Наконец я нахожу дом, в котором живет наша хорошая таллиннская знакомая – Мария Сергеевна Лузгина, дочь известного профессора Острогорского. Стучу. Тишина. Стучу еще раз, потом толкаю дверь – она открыта, и вхожу. В полуподвальной комнате темно и сыро. Мария Сергеевна лежит на деревянной койке, она еле поворачивает голову в мою сторону и очень равнодушно здоровается. Что с ней? Это была такая живая, немного даже дерзкая женщина, некрасивая, элегантная и остроумная, она пользовалась большим успехом. Теперь она лежит с пустыми глазами, ее ярко-рыжие волосы коротко острижены, шея забинтована, опухшее лицо посерело. И она жалуется, жалуется …

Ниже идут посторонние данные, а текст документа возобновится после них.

(** How the lookups of an outcome stand to the keys of a type: a prefix
    of them, and all of them when the call ended without an error. *)
Definition lookupsWithin (keys : list string) (st : status)
  (tr : list Event) : Prop :=
  (st = Done -> lookups tr = keys)
  /\ exists rest, keys = lookups tr ++ rest.

(** ** Induction over types, through the fields of structs *)

Section GoTypeInduction.

Variable P : GoType -> Prop.
Hypothesis Hleaf : forall t, isLeaf t = true -> P t.
Hypothesis Hother : forall k, P (TOther k).
Hypothesis Hptr : forall elem, P elem -> P (TPtr elem).
Hypothesis Hstruct :
  forall fs, Forall (fun f => P (fieldType f)) fs -> P (TStruct fs).

Fixpoint GoType_fields_ind (t : GoType) : P t :=
  match t with
  | TBool => Hleaf TBool eq_refl
  | TInt k => Hleaf (TInt k) eq_refl
  | TUint k => Hleaf (TUint k) eq_refl
  | TFloat k => Hleaf (TFloat k) eq_refl
  | TString => Hleaf TString eq_refl
  | TInterface => Hleaf TInterface eq_refl
  | TTime => Hleaf TTime eq_refl
  | TStruct fs =>
      Hstruct fs
        ((fix fields (l : list StructField)
            : Forall (fun f => P (fieldType f)) l :=
            match l with
            | [] => Forall_nil _
            | f :: l' =>
                Forall_cons f
                  (match f return P (fieldType f) with
                   | mkField _ _ _ ft => GoType_fields_ind ft
                   end)
                  (fields l')
            end) fs)
  | TPtr elem => Hptr elem (GoType_fields_ind elem)
  | TOther k => Hother k
  end.

End GoTypeInduction.

(** ** One field at a time *)

(** What the body of the loop of [parse] does to one field [f] holding
    [v], read off [getValue] and [assign] alone: how the step ends, what
    the field holds afterwards, and the effects of the step. *)
Definition fieldStatus (rt : Runtime) (parser : Parser) (timeLayout : string)
  (f : StructField) (v : Value) : status :=
  match f with
  | mkField _ settable key ft =>
      if negb settable then Done
      else match getValue parser key with
           | (value, Done, _) => err (assign rt parser timeLayout ft v value)
           | (_, e, _) => e
           end
  end.

Definition fieldContent (rt : Runtime) (parser : Parser)
  (timeLayout : string) (f : StructField) (v : Value) : Value :=
  match f with
  | mkField _ settable key ft =>
      if negb settable then v
      else match getValue parser key with
           | (value, Done, _) => dest (assign rt parser timeLayout ft v value)
           | (_, _, _) => v
           end
  end.

Definition fieldEffects (rt : Runtime) (parser : Parser)
  (timeLayout : string) (f : StructField) (v : Value) : list Event :=
  match f with
  | mkField _ settable key ft =>
      if negb settable then []
      else match getValue parser key with
           | (value, Done, tr) =>
               tr ++ trace (assign rt parser timeLayout ft v value)
           | (_, _, tr) => tr
           end
  end.

Definition isDone (st : status) : bool :=
  match st with Done => true | _ => false end.

(** Every field of [fs] (holding [vs], one content per field) goes
    through its step without an error. *)
Definition bindsCleanly (rt : Runtime) (parser : Parser)
  (timeLayout : string) (fs : list StructField) (vs : list Value) : bool :=
  forallb2 (fun f v => isDone (fieldStatus rt parser timeLayout f v)) fs vs.

(** The contents and the effects of the steps of all the fields, each
    field taken on its own. *)
Fixpoint contentsAfter (rt : Runtime) (parser : Parser) (timeLayout : string)
  (fs : list StructField) (vs : list Value) : list Value :=
  match fs, vs with
  | f :: fs', v :: vs' =>
      fieldContent rt parser timeLayout f v
      :: contentsAfter rt parser timeLayout fs' vs'
  | _, _ => vs
  end.

Fixpoint effectsOf (rt : Runtime) (parser : Parser) (timeLayout : string)
  (fs : list StructField) (vs : list Value) : list Event :=
  match fs, vs with
  | f :: fs', v :: vs' =>
      fieldEffects rt parser timeLayout f v
      ++ effectsOf rt parser timeLayout fs' vs'
  | _, _ => []
  end.

(** ** Equations of the engine *)

Section EngineFacts.

Variable rt : Runtime.
Variable parser : Parser.
Variable timeLayout : string.

Local Abbreviation getValue' := (getValue parser).
Local Abbreviation assign' := (assign rt parser timeLayout).
Local Abbreviation assignPointer' := (assignPointer rt parser timeLayout).
Local Abbreviation assignNonPointer' := (assignNonPointer rt parser timeLayout).
Local Abbreviation parse' := (parse rt parser timeLayout).
Local Abbreviation Parse' := (Parse rt parser timeLayout).

Lemma parse_nil vs : parse' [] vs = mkStructOutcome vs Done [].
Proof. destruct vs; reflexivity. Qed.

Lemma parse_skip name key ft fs v vs :
  parse' (mkField name false key ft :: fs) (v :: vs)
  = mkStructOutcome (v :: fieldValues (parse' fs vs))
      (structErr (parse' fs vs)) (structTrace (parse' fs vs)).
Proof. reflexivity. Qed.

Lemma parse_settable name key ft fs v vs :
  parse' (mkField name true key ft :: fs) (v :: vs)
  = match getValue' key with
    | (value, Done, tr) =>
        let a := assign' ft v value in
        match err a with
        | Done =>
            let r := parse' fs vs in
            mkStructOutcome (dest a :: fieldValues r) (structErr r)
              (tr ++ trace a ++ structTrace r)
        | e => mkStructOutcome (dest a :: vs) e (tr ++ trace a)
        end
    | (_, e, tr) => mkStructOutcome (v :: vs) e tr
    end.
Proof. reflexivity. Qed.

Lemma assignNonPointer_struct fs vs value :
  assignNonPointer' (TStruct fs) (VStruct vs) value
  = mkOutcome (VStruct (fieldValues (parse' fs vs))) (structErr (parse' fs vs))
      (structTrace (parse' fs vs)).
Proof. reflexivity. Qed.

Lemma assignPointer_ptr elem cur value :
  assignPointer' (TPtr elem) cur value
  = let r := assignPointer' elem VNilPtr value in
    match err r with
    | Done => mkOutcome (VPtr (dest r)) Done (EvAlloc (TPtr elem) :: trace r)
    | e => mkOutcome cur e (EvAlloc (TPtr elem) :: trace r)
    end.
Proof. reflexivity. Qed.

(** [parse] never changes the number of fields. *)
Lemma parse_length fs :
  forall vs, length (fieldValues (parse' fs vs)) = length vs.
Proof.
  induction fs as [|[name settable key ft] fs IH]; intros vs.
  - now rewrite parse_nil.
  - destruct vs as [|v vs]; [reflexivity|].
    destruct settable.
    + rewrite parse_settable.
      destruct (getValue' key) as [[value st] tr].
      destruct st; simpl; [|reflexivity|reflexivity].
      destruct (err (assign' ft v value)); simpl; now rewrite ?IH.
    + rewrite parse_skip; simpl. now rewrite IH.
Qed.

(** The loop over [pre ++ fs] runs over [pre], and goes on with [fs] only
    when [pre] ended without an error. *)
Lemma parse_app pre :
  forall vpre fs vs,
    length pre = length vpre ->
    parse' (pre ++ fs) (vpre ++ vs)
    = let a := parse' pre vpre in
      match structErr a with
      | Done =>
          let b := parse' fs vs in
          mkStructOutcome (fieldValues a ++ fieldValues b) (structErr b)
            (structTrace a ++ structTrace b)
      | e => mkStructOutcome (fieldValues a ++ vs) e (structTrace a)
      end.
Proof.
  induction pre as [|[name settable key ft] pre IH]; intros vpre fs vs Hlen.
  - destruct vpre; [|discriminate]. simpl app. rewrite parse_nil. simpl.
    now destruct (parse' fs vs).
  - destruct vpre as [|v vpre]; [discriminate|].
    injection Hlen as Hlen. simpl app.
    destruct settable.
    + rewrite !parse_settable.
      destruct (getValue' key) as [[value st] tr].
      destruct st; simpl; [|reflexivity|reflexivity].
      destruct (err (assign' ft v value)); simpl; [|reflexivity|reflexivity].
      rewrite (IH vpre fs vs Hlen). simpl.
      destruct (structErr (parse' pre vpre)); simpl;
        now rewrite <- ?app_assoc.
    + rewrite !parse_skip. rewrite (IH vpre fs vs Hlen). simpl.
      now destruct (structErr (parse' pre vpre)).
Qed.

Lemma forallb2_length {A B : Type} (p : A -> B -> bool) l1 :
  forall l2, forallb2 p l1 l2 = true -> length l1 = length l2.
Proof.
  induction l1 as [|a l1 IH]; intros [|b l2] H; try discriminate H;
    [reflexivity|].
  simpl in H. apply andb_true_iff in H. destruct H as [_ H].
  simpl. now rewrite (IH l2 H).
Qed.

(** Fields that all go through their step without an error are bound to
    the contents and with the effects of their steps, in order. *)
Lemma parse_clean fs :
  forall vs,
    bindsCleanly rt parser timeLayout fs vs = true ->
    parse' fs vs
    = mkStructOutcome (contentsAfter rt parser timeLayout fs vs) Done
        (effectsOf rt parser timeLayout fs vs).
Proof.
  induction fs as [|[name settable key ft] fs IH]; intros vs Hclean.
  - destruct vs; [reflexivity | discriminate Hclean].
  - destruct vs as [|v vs]; [discriminate Hclean|].
    unfold bindsCleanly in Hclean. cbn [forallb2] in Hclean.
    apply andb_true_iff in Hclean. destruct Hclean as [Hf Hrest].
    specialize (IH vs Hrest).
    cbn [contentsAfter effectsOf]. unfold fieldStatus in Hf.
    unfold fieldContent, fieldEffects.
    destruct settable; cbn [negb] in Hf |- *.
    + rewrite parse_settable.
      destruct (getValue' key) as [[value st] tr].
      destruct st; try discriminate Hf. cbv zeta.
      destruct (err (assign' ft v value)); try discriminate Hf.
      rewrite IH. cbn [fieldValues structErr structTrace].
      now rewrite app_assoc.
    + rewrite parse_skip, IH. reflexivity.
Qed.

End EngineFacts.

Lemma insertAt_app {A : Type} (l1 l2 : list A) (v : A) :
  insertAt (length l1) v (l1 ++ l2) = l1 ++ v :: l2.
Proof.
  unfold insertAt.
  rewrite firstn_app, skipn_app, firstn_all, skipn_all, Nat.sub_diag.
  simpl. now rewrite app_nil_r.
Qed.

Lemma nth_error_middle {A : Type} (l1 l2 : list A) (v : A) :
  nth_error (l1 ++ v :: l2) (length l1) = Some v.
Proof.
  rewrite nth_error_app2 by apply Nat.le_refl.
  now rewrite Nat.sub_diag.
Qed.

(** ** Struct recursion *)

Section StructRecursion.

Variable rt : Runtime.
Variable parser : Parser.
Variable timeLayout : string.

Local Abbreviation parse' := (parse rt parser timeLayout).
Local Abbreviation Parse' := (Parse rt parser timeLayout).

«Уже сколько ночей невозможно спать, мучает огромный чирей на шее, его уже резали, придется, видно, еще раз. Боли страшные. Да и все у меня болит – низ живота, спина, наверное, рак, наверное, скоро смерть». Она смотрит на себя в маленькое зеркальце.
– Скажите, Таня, я очень изменилась, я очень страшная?
– Что вы, – говорю я, – вы нисколько не изменились.